Commencer un nouveau travail s'accompagne bien souvent d'un stress et d'une volonté de bien faire. Dans "Sans Rendez-vous", la sexologue et psychanalyste Catherine Blanc tente de comprendre comment ces aspects peuvent interagir avec la libido.

La question de Sabine

"Mon mari a obtenu il y a quelques semaines un nouveau poste avec de hautes responsabilités. Il travaille énormément, rentre tard les soirs et n'est plus souvent présent les week-ends. Or, depuis, nous n'avons pas eu de relation sexuelle, est-ce lié ?"

La réponse de Catherine Blanc

"La libido peut dépendre de la charge émotionnelle, de la préoccupation et de l'inquiétude que nous tentons de gérer et d'apaiser au quotidien. Il faut une disponibilité suffisante pour faire l'amour. Dans quatre matins, peut-être que ça développera sa libido, parce qu'il se sentira grand, puissant et reconnu et que cette évolution professionnelle va plutôt dorer son narcissisme et sa virilité. Quand on accède à des postes importants, on est aussi regardé comme quelqu'un d'important. Donc ça donne un sex-appeal par voie de compétences.
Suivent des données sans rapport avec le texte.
Lemma normalizePattern_render p : plain_pattern p -> normalizePattern (render p) = render (canon_pattern p).
Proof.
  intros Hp. unfold normalizePattern. rewrite trim_space_solid by (by apply render_solid).
  destruct (render_cases p _ (fun rest k => kind_prefix k ++ Host.NormalizeHost unicode_lower rest) Hp) as (_ & Hn & E).
  rewrite decide_False by done. cbn [kind_prefix app] in E. 
  change (render (canon_pattern p)) with (kind_prefix (kind p) ++ canon (domain p)).
  rewrite <- (NormalizeHost_plain unicode_lower (domain p) Hp). exact E.
Qed.

Lemma parseForConstraints_render p :
  (forall d, plain_domain d = true -> last d <> Some "."%char -> url_hostname d = Some d) ->
  plain_pattern p -> parseDomainPatternForConstraints (render p) = canon_pattern p.
Proof.
  intros Hurl Hp. unfold parseDomainPatternForConstraints. rewrite trim_space_solid by (by apply render_solid).
  assert (parseDomainForConstraints (domain p) = canon (domain p)) as Ed; [|].
  { unfold parseDomainForConstraints. pose proof Hp as (c & s & Ed & Hc & Hf)%plain_domain_cons.
    rewrite trim_space_solid by (by apply plain_solid).
    destruct (trim_right_byte_spec "." (domain p)) as (n & E & Hl).
    set (d := trim_right_byte "." (domain p)) in *. rewrite E in Hf. apply Forall_app in Hf as [Hf _].
    assert (d <> []) as Hd.
    { intros Hd. rewrite Hd in E. rewrite Ed in E. destruct n; [done|]. by injection E as -> _. }
    rewrite decide_False by done.
    assert (has_prefix d "[" = false) as ->.
    { apply not_true_iff_false. rewrite has_prefix_true. intros [r Er].
      apply (plain_avoids d "[" Hf eq_refl). rewrite Er. by left. }
    simpl. rewrite bool_decide_false.
    2: { rewrite Exists_exists. intros (x & Hx & Hor). rewrite Forall_forall in Hf. specialize (Hf _ Hx).
         by destruct Hor as [->|[->| ->]]. }
    rewrite Hurl; [|..|done].
    - apply to_lower_ascii. eapply Forall_impl; [exact Hf|]. intros x Hx. by apply domain_byte_ascii.
    - destruct d as [|c' t]; [done|]. rewrite Ed in E. injection E as <- _. cbn [plain_domain].
      rewrite andb_true_iff, negb_true_iff, Z.eqb_neq. split.
      + intros Hb. by apply Hc, bval_inj.
      + apply forallb_forall. intros x Hx. rewrite Forall_forall in Hf. apply Hf. by apply list_elem_of_In. }
  destruct (render_cases p _ (fun rest k => mkPattern k (parseDomainForConstraints rest)) Hp) as (Hn & _ & E).
  rewrite decide_False by done. rewrite E. unfold canon_pattern. by rewrite Ed.
Qed.

(** A compiled list of plain patterns matches exactly their hosts. *)
Lemma compiled_hosts policy ps set host :
  Forall plain_pattern ps -> compileGlobsetWithPolicy (map render ps) policy = Ok set ->
  match_ set host = true <-> exists p, p ∈ ps /\ host_in (canon_pattern p) (ToLower host).
Proof.
  intros Hps E. rewrite (compiled_match _ _ _ _ E). rewrite Forall_forall in Hps. split.
  - intros (q & c & (p & -> & Hp)%list_elem_of_fmap & Hc & Hm). exists p. split; [done|].
    specialize (Hps _ Hp). rewrite normalizePattern_render in Hc by done.
    pose proof (canon_pattern_canonical p Hps) as Hcan. apply (expand_render _ _ Hcan). exists c. split; [done|].
    rewrite globMatches_spec. by rewrite to_lower_ascii in Hm by (by apply (expand_ascii (canon_pattern p) c (proj1 Hcan))).
  - intros (p & Hp & Hh). specialize (Hps _ Hp). pose proof (canon_pattern_canonical p Hps) as Hcan.
    apply (expand_render _ _ Hcan) in Hh as (c & Hc & Hm). rewrite globMatches_spec in Hm.
    exists (render p), c. split_and!; [apply list_elem_of_fmap; by exists p| |].
    + by rewrite normalizePattern_render.
    + by rewrite to_lower_ascii by (by apply (expand_ascii (canon_pattern p) c (proj1 Hcan))).
Qed.

(** *** Hosts with a plain normal form *)

Lemma to_lower_star u : head (to_lower unicode_lower ("*"%char :: u)) = Some "*"%char.
Proof.
  unfold to_lower. destruct (forallb _ _); [done|]. rewrite runes_ascii by done. cbn [map].
  rewrite encode_runes_cons. change (rune_lower unicode_lower (bval "*")) with (bval "*").
  by rewrite encode_ascii_byte by done.
Qed.

Lemma normalizeDNS_plain_head u c : c <> "."%char -> head (to_lower unicode_lower u) = Some c ->
  plain_domain (Host.normalizeDNSHostOrIPLiteral unicode_lower u) = true -> domain_byte c = true.
Proof.
  intros Hc Hh Hp. unfold Host.normalizeDNSHostOrIPLiteral in Hp.
  destruct (trim_right_byte_spec "." (to_lower unicode_lower u)) as (n & E & _).
  set (h := trim_right_byte "." (to_lower unicode_lower u)) in *.
  destruct h as [|c' h'] eqn:Eh.
  { rewrite E in Hh. destruct n; [done|]. by injection Hh as <-. }
  rewrite E in Hh. injection Hh as ->.
  assert (default (c :: h') (Host.normalizeIPLiteral (c :: h')) = c :: h') as Ed; [|rewrite Ed in Hp].
  { unfold Host.normalizeIPLiteral, Host.scopedLiteral in *.
    assert (forall ip scope : gostring, plain_domain (ip ++ "%" ++ scope) <> true) as Hno.
    { intros ip scope (x & s' & _ & _ & Hf)%plain_domain_cons. apply Forall_app in Hf as [_ [Hf _]%Forall_cons]. done. }
    destruct (str_index _ "%25"); cbn [mbind option_bind] in *;
      [destruct (Host.isUnscopedIP _); [by apply Hno in Hp|]|];
      (destruct (str_index _ "%"); cbn [mbind option_bind] in *;
        [destruct (Host.isUnscopedIP (take _ _)); [by apply Hno in Hp|]|]);
      by destruct (Host.isUnscopedIP (c :: h')). }
  apply plain_domain_cons in Hp as (x & s' & [= -> ->] & _ & Hf). by apply Forall_cons in Hf as [? _].
Qed.
Definition validateHeaderConstraints (h : gmap gostring (list gostring)) : result field_error unit :=
  check_all (fun '(name, values) => _ ← parseHeaderName name; compileValueMatchers values) (map_to_list h).

Definition validateStripRequestHeaders (names : list gostring) : result field_error unit :=
  check_all parseHeaderName names.

Section Env.
Context {env : GoEnv}.
(** The home and working directories, on Unix. *)
Variable homeDir cwd : option gostring.

Notation NormalizeHost := (Host.NormalizeHost unicode_lower).
Notation ToUpper := (to_upper unicode_upper).

(** [url.ParseQuery]: the values, and whether there was no error. *)
Definition ParseQuery (q : gostring) : gmap gostring (list gostring) * bool :=
  if query_params_within_max (count_byte "&" q + 1)
  then let '(m, failed) := foldl parseQueryPart (∅, false) (split_byte "&" q) in (m, negb failed)
  else (∅, false).

Definition normalizeHookHost (h : gostring) : result field_error gostring :=
  let normalized := NormalizeHost h in
  if decide (normalized = []) then Err EmptyHost
  else if contains normalized "*" then Err WildcardHost
  else Ok normalized.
Mais dans un premier temps, il faut être à la hauteur du job, donc ça remet en questionnement l'idée que je me fais de moi, des mes compétences, de mes capacités. Quand on prend n'importe quel job, dans un premier temps, il y a trois mois où on est un peu sous l'eau pour prendre ses marques et faire la preuve de ses compétences. Du coup, on est toujours en train de se dire : 'Ils pensent que je suis capable, mais moi je ne m'en sens pas capable.' Et ce, jusqu'à ce qu'on acquiert la certitude de sa capacité. Pendant ce temps-là, évidemment qu'on n'a pas la disponibilité pour montrer qu'on est un super-héros par ailleurs.

N'est-ce pas aussi à cause du stress et de la fatigue ?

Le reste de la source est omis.